These problems appear to be worldwide. Hundreds of publications have closed in Canada. Even those which survive have sold off property, reduced activities, and laid off staff. Overall, about one-third of journalism jobs have disappeared over the last eight years.
Now from Ottawa, Canada, comes the cry: We are from the government, and we want to help you! Prime Minister Justin Trudeau’s Liberal administration is offering public support for private publications. In late 2018, officials began exploring “models that would allow private giving or philanthropic support for nonprofit journalism and local news.”
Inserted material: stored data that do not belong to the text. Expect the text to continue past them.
(** * notifsystem: a shallow embedding of [src/notifsystem.py]

    The program schedules desktop notifications through the external [at]
    queue and keeps a ledger file of the jobs it submitted.  This file
    embeds its validation, schedule computation, ledger and listing code
    and states the properties of the specification over that embedding.

    Conventions.
    - Python [str] values are [string]s of 8-bit characters; [<], [<=] and
      [==] on [str] are [String.ltb], [String.leb] and [String.eqb]
      (lexicographic on character codes).
    - A Python exception is a value of [exn]; a function that can raise
      returns [result].
    - Each call of [datetime.datetime.today()], [datetime.datetime.now()]
      or [time.time()] is an explicit argument of type [clock] of the
      function that makes the call.
    - The ledger file, the commands handed to the shell and the printed
      lines form the [world] threaded through the effectful functions. *)

From Stdlib Require Import ZArith List Bool Ascii String Lia DecimalString.
From Stdlib Require Import Permutation Sorted.
Import ListNotations.

Open Scope string_scope.
Open Scope Z_scope.

(** ** Python values used by the program *)

Module Py.

Inductive exn : Type :=
| ValueError
| IndexError
| AttributeError
| OverflowError
| TypeError
| FileNotFoundError
| SystemExit.

Inductive result (A : Type) : Type :=
| Ok (a : A)
| Raise (e : exn).
Arguments Ok {A} a.
Arguments Raise {A} e.

Definition bind {A B : Type} (r : result A) (k : A -> result B) : result B :=
  match r with
  | Ok a => k a
  | Raise e => Raise e
  end.

Definition of_option {A : Type} (e : exn) (o : option A) : result A :=
  match o with
  | Some a => Ok a
  | None => Raise e
  end.

(** *** Characters *)

Definition code (c : ascii) : Z := Z.of_N (N_of_ascii c).

(** [\d] and [[0-9]] on the 8-bit characters of the model. *)
Definition is_digit (c : ascii) : bool := (48 <=? code c) && (code c <=? 57).

(** [str.isspace] / [\s] on 8-bit characters: tab, line feed, vertical tab,
    form feed, carriage return, the four separators 28..31 and space. *)
Definition is_space (c : ascii) : bool :=
  ((9 <=? code c) && (code c <=? 13))
  || ((28 <=? code c) && (code c <=? 32)).

Definition in_range (lo hi c : ascii) : bool :=
  (code lo <=? code c) && (code c <=? code hi).

Definition digit_val (c : ascii) : Z := code c - 48.

(** *** Slices: [s[:n]], [s[n:]], [s[n:m]] *)

Fixpoint slice_to (n : nat) (s : string) : string :=
  match n, s with
  | S k, String c s' => String c (slice_to k s')
  | _, _ => ""
  end.

Fixpoint slice_from (n : nat) (s : string) : string :=
  match n, s with
  | S k, String _ s' => slice_from k s'
  | _, _ => s
  end.

Definition slice (n m : nat) (s : string) : string :=
  slice_from n (slice_to m s).

Definition len (s : string) : nat := String.length s.

(** *** [str.strip], [str.rstrip] *)

Fixpoint lstrip (s : string) : string :=
  match s with
  | String c s' => if is_space c then lstrip s' else s
  | "" => ""
  end.

Fixpoint rstrip (s : string) : string :=
  match s with
  | "" => ""
  | String c s' =>
      let r := rstrip s' in
      if is_space c && (r =? "")%string then "" else String c r
  end.

Definition strip (s : string) : string := rstrip (lstrip s).

(** *** [int(s)] on a string

    Surrounding whitespace is dropped, one sign is allowed, and the digits
    may be grouped by single underscores. [None] is [ValueError]. *)

Fixpoint int_digits (acc : Z) (after_digit : bool) (s : string) : option Z :=
  match s with
  | "" => if after_digit then Some acc else None
  | String c s' =>
      if is_digit c then int_digits (10 * acc + digit_val c) true s'
      else if (c =? "_")%char && after_digit then int_digits acc false s'
      else None
  end.
(** [float(parts[1].rstrip('%'))] with [parts = line.split()] *)
Definition percent_field (line : string) : outcome spec_float :=
  match PyStr.split_ws line !! 1%nat with
  | None => Raise IndexError
  | Some tok =>
      match py_float (PyStr.rstrip "%" tok) with
      | Some v => Ret v
      | None => Raise ValueError
      end
  end.

(** The loop [for line in lines] with its [if]/[elif] chain. *)
Fixpoint parse_lines (lines : list string) (coverage_data : loc) : M unit :=
  match lines with
  | [] => mret tt
  | line :: rest =>
      (if PyStr.contains "lines......:" line then
         v ← lift (percent_field line);
         dict_set coverage_data "line_coverage" v
       else if PyStr.contains "functions..:" line then
         v ← lift (percent_field line);
         dict_set coverage_data "function_coverage" v
       else if PyStr.contains "branches...:" line then
         v ← lift (percent_field line);
         dict_set coverage_data "branch_coverage" v
       else mret tt);;
      parse_lines rest coverage_data
  end.

(** The statements of [parse_coverage_results] under [try], from the text
    that lcov printed.  The separator of [split] is the source's: the two
    characters backslash and n. *)
Definition parse_summary (summary : string) : M loc :=
  let lines := PyStr.split PyStr.backslash_n summary in
  coverage_data ← new_dict;
  parse_lines lines coverage_data;;
  mret coverage_data.
(** *** Parsing *)

Lemma month_bracket_nonneg (m leap : Z) :
  0 <= leap -> 0 <= DaysBeforeMonth m leap.
Proof.
  intros H. unfold DaysBeforeMonth.
  repeat match goal with
         | |- context [if ?c then _ else _] => destruct c
         end; lia.
Qed.

(** What [parseDMYtoMs] returns, it has rebuilt to the same components. *)
Lemma parseDMYtoMs_Some (tz : Z) (s : string) (t : Z) :
  parseDMYtoMs tz s = Some t ->
  exists d mo y,
    matchDMY (trim s) = Some (d, mo, y)
    /\ t = Date_ymd tz y (mo - 1) d
    /\ getFullYear tz t = y /\ getMonth tz t + 1 = mo /\ getDate tz t = d.
Proof.
  unfold parseDMYtoMs.
  destruct (matchDMY (trim s)) as [[[d mo] y]|]; [|discriminate].
  set (dt := Date_ymd tz y (mo - 1) d).
  destruct (Z.eqb_spec (getFullYear tz dt) y) as [Ey|]; [|discriminate].
  destruct (Z.eqb_spec (getMonth tz dt + 1) mo) as [Em|]; [|discriminate].
  destruct (Z.eqb_spec (getDate tz dt) d) as [Ed|]; [|discriminate].
  cbn. intros [= <-]. now exists d, mo, y.
Qed.

(** What rebuilds to other components, [parseDMYtoMs] refuses. *)
Lemma parseDMYtoMs_mismatch (tz : Z) (s : string) (d mo y : Z) :
  matchDMY (trim s) = Some (d, mo, y) ->
  (getFullYear tz (Date_ymd tz y (mo - 1) d),
   getMonth tz (Date_ymd tz y (mo - 1) d) + 1,
   getDate tz (Date_ymd tz y (mo - 1) d)) <> (y, mo, d) ->
  parseDMYtoMs tz s = None.
Proof.
  intros Hm Hne. unfold parseDMYtoMs. rewrite Hm.
  set (dt := Date_ymd tz y (mo - 1) d) in *.
  destruct (Z.eqb_spec (getFullYear tz dt) y) as [Ey|]; [|reflexivity].
  destruct (Z.eqb_spec (getMonth tz dt + 1) mo) as [Em|]; [|reflexivity].
  destruct (Z.eqb_spec (getDate tz dt) d) as [Ed|]; [|reflexivity].
  exfalso. apply Hne. now rewrite Ey, Em, Ed.
Qed.
(** C2. The snippet runs with exactly three local names, [df] (the stored
    frame itself), [pd] and [px], and with one global, an empty
    [__builtins__]; of the bindings the snippet leaves, [execute_code]
    reads [result] and nothing else. *)
Theorem execute_code_context (code : string) (frame : loc) (w : World) :
  dom (sandbox_locals frame) = ({[ "df"; "pd"; "px" ]} : gset string) ∧
  sandbox_locals frame !! "df" = Some (VFrame frame) ∧
  sandbox_locals frame !! "pd" = Some (VModule "pandas") ∧
  sandbox_locals frame !! "px" = Some (VModule "plotly.express") ∧
  dom sandbox_globals = ({[ "__builtins__" ]} : gset string) ∧
  sandbox_globals !! "__builtins__" = Some (VDict []) ∧
  execute_code code frame w =
    match py_exec code sandbox_globals (sandbox_locals frame) w with
    | (Returns local_vars, w') =>
        (Returns (default VNone (local_vars !! "result")), w')
    | (Raises e, w') =>
        if exc_is_Exception e
        then match str_of e w' with
             | (Returns msg, w'') =>
                 (Returns VNone,
                  drawn (StError ("Code execution failed: " +:+ msg)) w'')
             | (Raises e', w'') => (Raises e', w'')
             | (Hangs, w'') => (Hangs, w'')
             end
        else (Raises e, w')
    | (Hangs, w') => (Hangs, w')
    end.
Proof.
  repeat split; try reflexivity. apply execute_code_run.
Qed.



End Executor.

(** ** The renderer *)

Section Renderer.

Context `{RT : Runtime}.

(** C5, as amended.  A result that is not [None], not a frame, not a
    figure and not of a plain type gets the warning and the fixed
    unknown-format text; [None] (no [result] bound, or a failed run) gets
    no widget at all and the text "No result to display.". *)
Theorem format_result_unknown (result : PyValue) (w : World) :
  result ≠ VNone →
  isinstance_DataFrame result = false →
  isinstance_Figure result = false →
  isinstance_plain result = false →
  format_result result w =
    (Returns "Assistant returned an unknown format.",
     drawn (StWarning "Assistant returned an unknown format.") w) ∧
  format_result VNone w = (Returns "No result to display.", w).
Proof.
  intros Hn Hd Hf Hp. split; [| reflexivity].
  destruct result; try congruence; try discriminate; reflexivity.
Qed.

End Renderer.
(** ** The classifier *)

Section Classifier.

Import PyStr PyStrFacts.

#[local] Arguments String.append !_ _ / : simpl nomatch.

(** Line 196 keeps no line whose stripped text starts with [import], and
    keeps every other line. *)
Lemma drop_import_lines_kept (raw_code line : string) :
  In line (List.filter (fun l => negb (startswith "import" (strip l)))
                       (splitlines raw_code)) ↔
  In line (splitlines raw_code) ∧ startswith "import" (strip line) = false.
Proof. now rewrite filter_In, negb_true_iff. Qed.

(** C4, as amended.  In a completion with two python-fenced blocks, where
    the second body holds no fence and does not end in a backquote and no
    python marker follows it, line 195 yields the second body, stripped,
    and line 196 works on that. *)
Theorem extract_last_python_block (pre b1 mid b2 post : string) :
  contains fence b2 = false →
  endswith "`" b2 = false →
  contains python_fence (b2 +:+ fence +:+ post) = false →
  raw_code_of (two_python_blocks pre b1 mid b2 post) = strip b2 ∧
  extract_code (two_python_blocks pre b1 mid b2 post)
    = drop_import_lines (strip b2).
Proof.
  intros Hb He Hp.
  assert (Hr : raw_code_of (two_python_blocks pre b1 mid b2 post) = strip b2).
  { unfold raw_code_of, two_python_blocks.
    replace (pre +:+ python_fence +:+ b1 +:+ fence +:+ mid +:+
             python_fence +:+ b2 +:+ fence +:+ post)
      with ((pre +:+ python_fence +:+ b1 +:+ fence +:+ mid) +:+
            python_fence +:+ b2 +:+ fence +:+ post)
      by now rewrite !app_assoc.
    rewrite (split_python_last _ _ Hp).
    now rewrite (split_fence_first _ _ Hb He). }
  split; [exact Hr |]. unfold extract_code. now rewrite Hr.
Qed.

End Classifier.

(** ** One query *)

Section Turns.

Context `{RT : Runtime}.
Import PyStr.








(** C9, as amended.  A completion is sent to the executor only if it holds
    the text "result =" and the marker of a python fence; a completion in
    which "result =" occurs nowhere is logged as the answer (the fixed
    fallback when it is empty), and frames, page and the rest of the
    process stay as they were: no snippet runs. *)
Theorem plain_answer_without_token
    (frame : loc) (query : string) (w : World) (prompt t : string) :
  df (session w) = Some frame →
  generate_prompt (frame_at (heap w) frame) query = Returns prompt →
  generate_content prompt = Returns t →
  contains result_token (strip t) = false →
  (∀ r, is_snippet r = true →
        r ≠ "" ∧ contains result_token r = true ∧ contains python_fence r = true) ∧
  is_snippet (strip t) = false ∧
  answer_query query w =
    (Returns tt,
     mkWorld (heap w)
       (answered query (strip t)
          (if truthy (strip t) then strip t else "No answer returned.")
          (session w))
       (screen w) (ambient w)).
Proof.
  intros Hd Hp Hg Hc.
  assert (Hs : is_snippet (strip t) = false).
  { unfold is_snippet. rewrite Hc. now rewrite andb_false_r. }
  split; [| split; [exact Hs |]].
  - intros r Hr. unfold is_snippet in Hr.
    apply andb_prop in Hr as [Hr Hf]. apply andb_prop in Hr as [Hr Ht].
    repeat split; try assumption. now destruct r.
  - rewrite answer_query_run, Hd, Hp, ask_gemini_run, Hg, Hs.
    unfold logged, asked, with_session. cbn [heap session screen ambient].
    now rewrite session_answered.
Qed.

(** *** The log stays paired *)






Lemma submit_example_none (w : World) :
  example_query (session w) = None →
  submit_example w = (Returns tt, w).
Proof.
  intros He. unfold submit_example, mbind, M_bind, bind.
  cbn [get_session]. now rewrite He.
Qed.

Lemma chat_branch_run (frame : loc) (i : Inputs) (w : World) :
  remove_clicked i = false → reset_clicked i = false →
  chat_branch frame i w =
    match preview_fault (df_head (frame_at (heap w) frame)) with
    | Some e => (Raises e, w)
    | None =>
        match example_clicked i with
        | Some n =>
            match examples !! n with
            | Some ex => (Raises rerun, example_noted ex (previewed frame w))
            | None => (submit_form i;; submit_example) (previewed frame w)
            end
        | None => (submit_form i;; submit_example) (previewed frame w)
        end
    end.
Proof.
  intros Hr Hs. unfold chat_branch. rewrite Hr, Hs.
  unfold mbind, M_bind, bind at 1 2 3. unfold ret at 1 2.
  rewrite preview_run. unfold previewed.
  destruct (preview_fault _); [reflexivity |].
  destruct (example_clicked i) as [n |]; [| reflexivity].
  destruct (examples !! n); reflexivity.
Qed.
The government advanced a set of proposals estimated to cost $675 million Canadian dollars, or about $600 million U.S. First would be a tax credit for online subscribers. The objective: to create a “more financially sustainable business model.” Presumably, more people would spend more money for news if Ottawa bore part of the cost.
Second, journalism nonprofits could become “qualified donees,” allowing their benefactors to take a tax write-off. Moreover, charitable foundations would be able to offer support, as well.
Third, enterprises that “produce a wide variety of news and information of interest to Canadians” would receive a refundable tax credit for the cost of labor engaged in creating “original content.” That is, the government would pay newspapers for hiring journalists even in the event that no tax was owed. An industry panel would decide who was eligible for this lucrative deal.
The idea of rescuing presumably valuable news agencies has obvious appeal. So does saving the jobs of talented writers. However, a government bailout raises important issues. Advocates point to existing taxpayer-supported media, which, alas, is not reassuring. For instance, National Public Radio in the U.S. might be editorially independent, but that doesn’t mean it is objective and nonpartisan. Why taxpayers should be forced to fund an agency arrayed against their beliefs has never been clear.
Indeed, that is one of the objections to the Trudeau proposal. Culturally and politically, the government plans a taxpayer rescue of friendly journalists, who are likely to return the favor in future reporting. “Justin Trudeau and this system he’s setting up will determine whether your mortgage gets paid. And you say that will have absolutely no impact on the nature of your coverage?” complained Conservative MP Pierre Poilievre. “I think you can forgive us for being just a little skeptical about that claim.”
Increased bias is likely to result not so much from flagrant quid pro quo as reinforcement of shared assumptions and beliefs. The media generally lean left. As a left-leaning government transfers public resources to left-leaning journalists, the latter are unlikely to shift right.